The drones attacked warehouses, parking areas for Russian Sukhoi Su-35 and Su-34 jets and aviation fuel storage facilities at the Borisoglebsk airfield, according to the source.
The Independent could not verify these assertions.
It comes as the new Nato chief Mark Rutte met the Ukrainian president Volodymyr Zelensky on Thursday to reiterate Nato’s pledge that Ukraine will one day be a member of the alliance.
In his first trip to Kyiv since being appointed, Mr Rutte stressed the alliance’s staunch support for Kyiv, telling Mr Zelensky that “Ukraine is closer to Nato than ever before”.

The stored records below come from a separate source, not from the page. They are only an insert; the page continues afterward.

(** * MIET schedule parser: calendar_automation.py

    A shallow embedding of the core of [calendar_automation.py]: the
    [ScheduleEntry] class with its rich comparisons, the name normaliser
    [get_class_name], the merger [merge_list_of_classes] and the projection
    of entries onto calendar events done by [create_ics_file].

    Modelling conventions.
    - Python [int] is [Z].
    - Python [str] is [string], holding the UTF-8 encoding of the text.  UTF-8
      keeps the order of code points and is self-synchronising, so [==], [<],
      [in], [split], [replace] and [+] on the encoded bytes agree with the
      same operations on the code points.
    - A Python list of objects is a [list] of records; the entries the
      script builds are all distinct objects, so no aliasing is modelled.
    - An exception is a value of type [result]; the only exception the
      modelled code can raise is [IndexError].
    - The network fetch, the parsing of the date string by [strptime] and
      the serialisation by [to_ical] are outside the model; a [datetime] is
      an exact position on the proleptic Gregorian time line, without the
      bounds the library puts on representable years. *)

From Stdlib Require Import ZArith String Ascii List Lia Bool Sorted.
From stdpp Require Import base option list strings gmap.

Local Open Scope Z_scope.

(** * Part I: the program *)

(** ** Exceptions *)

Inductive exn : Type := IndexError.

Inductive result (A : Type) : Type :=
| Ok (a : A)
| Raise (e : exn).
Arguments Ok {A} a.
Arguments Raise {A} e.

#[global] Instance result_ret : MRet result := fun A a => Ok a.
#[global] Instance result_bind : MBind result := fun A B f m =>
  match m with
  | Ok a => f a
  | Raise e => Raise e
  end.

(** ** Python list subscripts

    [l[i]] and [del l[i]] accept a negative subscript, counted from the
    end, and raise [IndexError] outside [-len(l) .. len(l)-1]. *)

Section Subscript.
Context {A : Type}.

Definition norm_index (l : list A) (i : Z) : option nat :=
  let n := Z.of_nat (length l) in
  let j := if i <? 0 then i + n else i in
  if (0 <=? j) && (j <? n) then Some (Z.to_nat j) else None.

Definition getitem (l : list A) (i : Z) : result A :=
  match norm_index l i with
  | Some j => match l !! j with Some x => Ok x | None => Raise IndexError end
  | None => Raise IndexError
  end.

Definition delitem (l : list A) (i : Z) : result (list A) :=
  match norm_index l i with
  | Some j => Ok (delete j l)
  | None => Raise IndexError
  end.

(** [l[i].attr = ...]: the object found at [l[i]] is updated in place. *)
Definition setattr_item (f : A → A) (l : list A) (i : Z) : result (list A) :=
  match norm_index l i with
  | Some j => Ok (alter f j l)
  | None => Raise IndexError
  end.

End Subscript.

(** ** Rich comparison

    [==] and [<] as Python defines them on [int], [str] and tuples.  A tuple
    is compared item by item: the first pair of items that are not [==]
    decides [<]. *)

Class Comparable (A : Type) : Type := {
  py_eq : A → A → bool;
  py_lt : A → A → bool
}.

#[global] Instance int_comparable : Comparable Z :=
  {| py_eq := Z.eqb; py_lt := Z.ltb |}.

#[global] Instance str_comparable : Comparable string :=
  {| py_eq := String.eqb; py_lt := String.ltb |}.

#[global] Instance tuple_comparable {A B : Type}
    `{Comparable A, Comparable B} : Comparable (A * B) :=
  {| py_eq := fun x y => py_eq (fst x) (fst y) && py_eq (snd x) (snd y);
     py_lt := fun x y =>
       if py_eq (fst x) (fst y) then py_lt (snd x) (snd y)
       else py_lt (fst x) (fst y) |}.
(** * Time-based volume control and crank-speed governor

    A shallow embedding of the two Arduino sketches of the repository:
    the plain time-based volume control (TBC-volume-control.ino) and the
    Music Construction Machine controller, which adds the crank-speed
    governor and the night switch-off.

    Globals of the sketches are grouped in records by the function that
    owns them.  An AVR [int] is a 16-bit two's complement integer and a
    [long] a 32-bit one; both are carried as [Z] with the wrap-around
    written at each arithmetic operation.  Output on the serial line and
    the speaker is left out, and of the LCD only the text of the screens
    in [Display] is kept; pin writes and blocking delays are kept as a
    trace of events. *)

From Stdlib Require Import ZArith List Bool Lia.
From Stdlib Require String DecimalString.
Import ListNotations.
Open Scope Z_scope.

(** ** Machine integers *)

Module Int.

Definition wrap16 (z : Z) : Z := (z + 32768) mod 65536 - 32768.
Definition wrap32 (z : Z) : Z := (z + 2147483648) mod 4294967296 - 2147483648.

(** [x++] and [x--] on an [int]. *)
Definition incr (x : Z) : Z := wrap16 (x + 1).
Definition decr (x : Z) : Z := wrap16 (x - 1).

(** Conversion of an [int] to [uint8_t], as done at a call of a function
    taking a byte. *)
Definition to_byte (z : Z) : Z := z mod 256.

Definition in16 (z : Z) : Prop := -32768 <= z <= 32767.

(** Arduino's [map]: long arithmetic, division truncating toward zero. *)
Definition map (x in_min in_max out_min out_max : Z) : Z :=
  wrap32 (wrap32 (wrap32 (x - in_min) * wrap32 (out_max - out_min))
            ÷ wrap32 (in_max - in_min) + out_min).

End Int.

(** ** The two sketches *)

Inductive program := TBC | MCMC.

Definition DAY : Z := 1.
Definition EVENING : Z := 2.
Definition NIGHT : Z := 3.

(** ** Schedule matching: [set_volume_to_current_time] *)

(** Trigger times and volumes, read from EEPROM in [setup]. *)
Record config := mkConfig {
  day_hour : Z; day_minute : Z; day_volume : Z;
  evening_hour : Z; evening_minute : Z; evening_volume : Z;
  night_hour : Z; night_minute : Z; night_volume : Z
}.

(** The globals [volume] and [match_time] together with the locals
    [scan_hour] and [scan_minute] of the scan. *)
Record scan := mkScan {
  scan_hour : Z; scan_minute : Z;
  volume : Z; match_time : Z
}.

Definition set_match (v m : Z) (s : scan) : scan :=
  mkScan (scan_hour s) (scan_minute s) v m.

Definition at_time (h m : Z) (s : scan) : bool :=
  (scan_hour s =? h) && (scan_minute s =? m).

(** The three tests of the loop body, in source order. *)
Definition test_day (c : config) (s : scan) : scan :=
  if at_time (day_hour c) (day_minute c) s
  then set_match (day_volume c) DAY s else s.

Definition test_evening (c : config) (s : scan) : scan :=
  if at_time (evening_hour c) (evening_minute c) s
  then set_match (evening_volume c) EVENING s else s.

(** The night test assigns [volume] in the plain sketch only. *)
Definition test_night (p : program) (c : config) (s : scan) : scan :=
  if at_time (night_hour c) (night_minute c) s
  then match p with
       | TBC => set_match (night_volume c) NIGHT s
       | MCMC => set_match (volume s) NIGHT s
       end
  else s.

(** One minute back, wrapping at 00:00 to 23:59. *)
Definition step_back (s : scan) : scan :=
  if scan_minute s >? 0
  then mkScan (scan_hour s) (Int.decr (scan_minute s)) (volume s) (match_time s)
  else if scan_hour s >? 0
       then mkScan (Int.decr (scan_hour s)) 59 (volume s) (match_time s)
       else mkScan 23 59 (volume s) (match_time s).

Definition tests (p : program) (c : config) (s : scan) : scan :=
  test_night p c (test_evening c (test_day c s)).

Definition scan_body (p : program) (c : config) (s : scan) : scan :=
  step_back (tests p c s).

(** [while (!match_time) { ... }]; [fuel] bounds the number of times the
    body runs. *)
Fixpoint scan_loop (p : program) (c : config) (fuel : nat) (s : scan)
  : option scan :=
  if match_time s =? 0 then
    match fuel with
    | O => None
    | S f => scan_loop p c f (scan_body p c s)
    end
  else Some s.

(** [now_hour], [now_minute]: the reading of the clock; [vol]: the global
    [volume] on entry.  The result carries [volume] and [match_time]. *)
Definition set_volume_to_current_time (p : program) (c : config) (fuel : nat)
    (now_hour now_minute vol : Z) : option scan :=
  scan_loop p c fuel (mkScan now_hour now_minute vol 0).

Definition valid_time (h m : Z) : Prop := 0 <= h <= 23 /\ 0 <= m <= 59.

(** A full day of minutes. *)
Definition day_steps : nat := 1440.

Definition example_config (dv ev nv : Z) : config :=
  mkConfig 8 0 dv 18 0 ev 23 0 nv.

(** Evening and Night share the trigger time 18:00. *)
Definition tie_config : config := mkConfig 8 0 80 18 0 50 18 0 10.

(** Vocabulary for the statements: which entries the scan position of
    [s] coincides with, and the position [k] minutes before that of [s]. *)
Definition hit_day (c : config) (s : scan) : bool :=
  at_time (day_hour c) (day_minute c) s.
Definition hit_evening (c : config) (s : scan) : bool :=
  at_time (evening_hour c) (evening_minute c) s.
Definition hit_night (c : config) (s : scan) : bool :=
  at_time (night_hour c) (night_minute c) s.
Definition hit (c : config) (s : scan) : bool :=
  hit_day c s || hit_evening c s || hit_night c s.

Definition scanned (k : nat) (s : scan) : scan := Nat.iter k step_back s.

Definition minute_of_day (s : scan) : Z := 60 * scan_hour s + scan_minute s.
Definition valid_scan (s : scan) : Prop :=
  valid_time (scan_hour s) (scan_minute s).


(** ** Servo smoothing: [smooth_servo] *)

(** The globals of [smooth_servo] and the state of the [Servo] object:
    whether it is attached and the last value given to [write]. *)
Record servo := mkServo {
  p_desired_servo_pos : Z; desired_servo_pos : Z; servo_pos : Z;
  detach_timeout : Z;
  attached : bool; pulse : Z
}.

(** Globals are zero-initialised; the servo is not attached in [setup]. *)
Definition servo_boot : servo := mkServo 0 0 0 0 false 0.

Definition set_desired (d : Z) (s : servo) : servo :=
  mkServo (p_desired_servo_pos s) d (servo_pos s) (detach_timeout s)
          (attached s) (pulse s).
Definition set_pos (x : Z) (s : servo) : servo :=
  mkServo (p_desired_servo_pos s) (desired_servo_pos s) x (detach_timeout s)
          (attached s) (pulse s).
Definition set_timeout (t : Z) (s : servo) : servo :=
  mkServo (p_desired_servo_pos s) (desired_servo_pos s) (servo_pos s) t
          (attached s) (pulse s).
Definition set_attached (b : bool) (s : servo) : servo :=
  mkServo (p_desired_servo_pos s) (desired_servo_pos s) (servo_pos s)
          (detach_timeout s) b (pulse s).
Definition set_pulse (a : Z) (s : servo) : servo :=
  mkServo (p_desired_servo_pos s) (desired_servo_pos s) (servo_pos s)
          (detach_timeout s) (attached s) a.

(** [if (desired_servo_pos != p_desired_servo_pos) { attach; ... }] *)
Definition retarget (s : servo) : servo :=
  if negb (desired_servo_pos s =? p_desired_servo_pos s)
  then mkServo (desired_servo_pos s) (desired_servo_pos s) (servo_pos s) 0
               true (pulse s)
  else s.

(** The five statements inside [if (desired_servo_pos != servo_pos)]. *)
Definition step_up (s : servo) : servo :=
  if desired_servo_pos s >? servo_pos s
  then set_pos (Int.incr (servo_pos s)) s else s.

Definition step_down (s : servo) : servo :=
  if desired_servo_pos s <? servo_pos s
  then set_pos (Int.decr (servo_pos s)) s else s.

Definition snap (direct_access : Z) (s : servo) : servo :=
  if direct_access =? 1 then set_pos (desired_servo_pos s) s else s.

Definition count_arrival (s : servo) : servo :=
  if desired_servo_pos s =? servo_pos s
  then set_timeout (Int.incr (detach_timeout s)) s else s.

Definition write_servo (s : servo) : servo :=
  set_pulse (Int.wrap16 (Int.map (servo_pos s) 0 100 170 28)) s.

(** [if (desired_servo_pos != servo_pos) { ... }] *)
Definition move (direct_access : Z) (s : servo) : servo :=
  if negb (desired_servo_pos s =? servo_pos s)
  then write_servo (count_arrival (snap direct_access (step_down (step_up s))))
  else s.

The Ukrainian president said he wanted to see Kyiv’s allies shooting down missiles and drones used by Russia in its attacks on Ukraine, just as some of Israel’s allies did when Tehran attacked Israel with missiles this week.
He also renewed his appeal to his Western allies to allow Ukraine to conduct deep strikes inside Russia with weapons supplied by them, saying they were “delaying” their decision. Wary of Russia’s response, Ukraine‘s allies have held off on making such a move.
On the front line, Ukraine’s armed forces commander General Oleksandr Syrskyi ordered defences to be strengthened in the eastern Donetsk region, a day after Kyiv’s forces announced they had withdrawn from the town of Vuhledar.
Russian troops are steadily inching forward in different sectors in eastern Ukraine despite Kyiv’s surprise incursion into Russia’s western Kursk region in August, which it was hoped would slow their advance.
Ukrainian troops are now on the defensive and the military announced on Wednesday that it was pulling troops out of the coal-mining town of Vuhledar, a hilltop bastion that was defended against intense attacks following Russia’s invasion of Ukraine in 2022.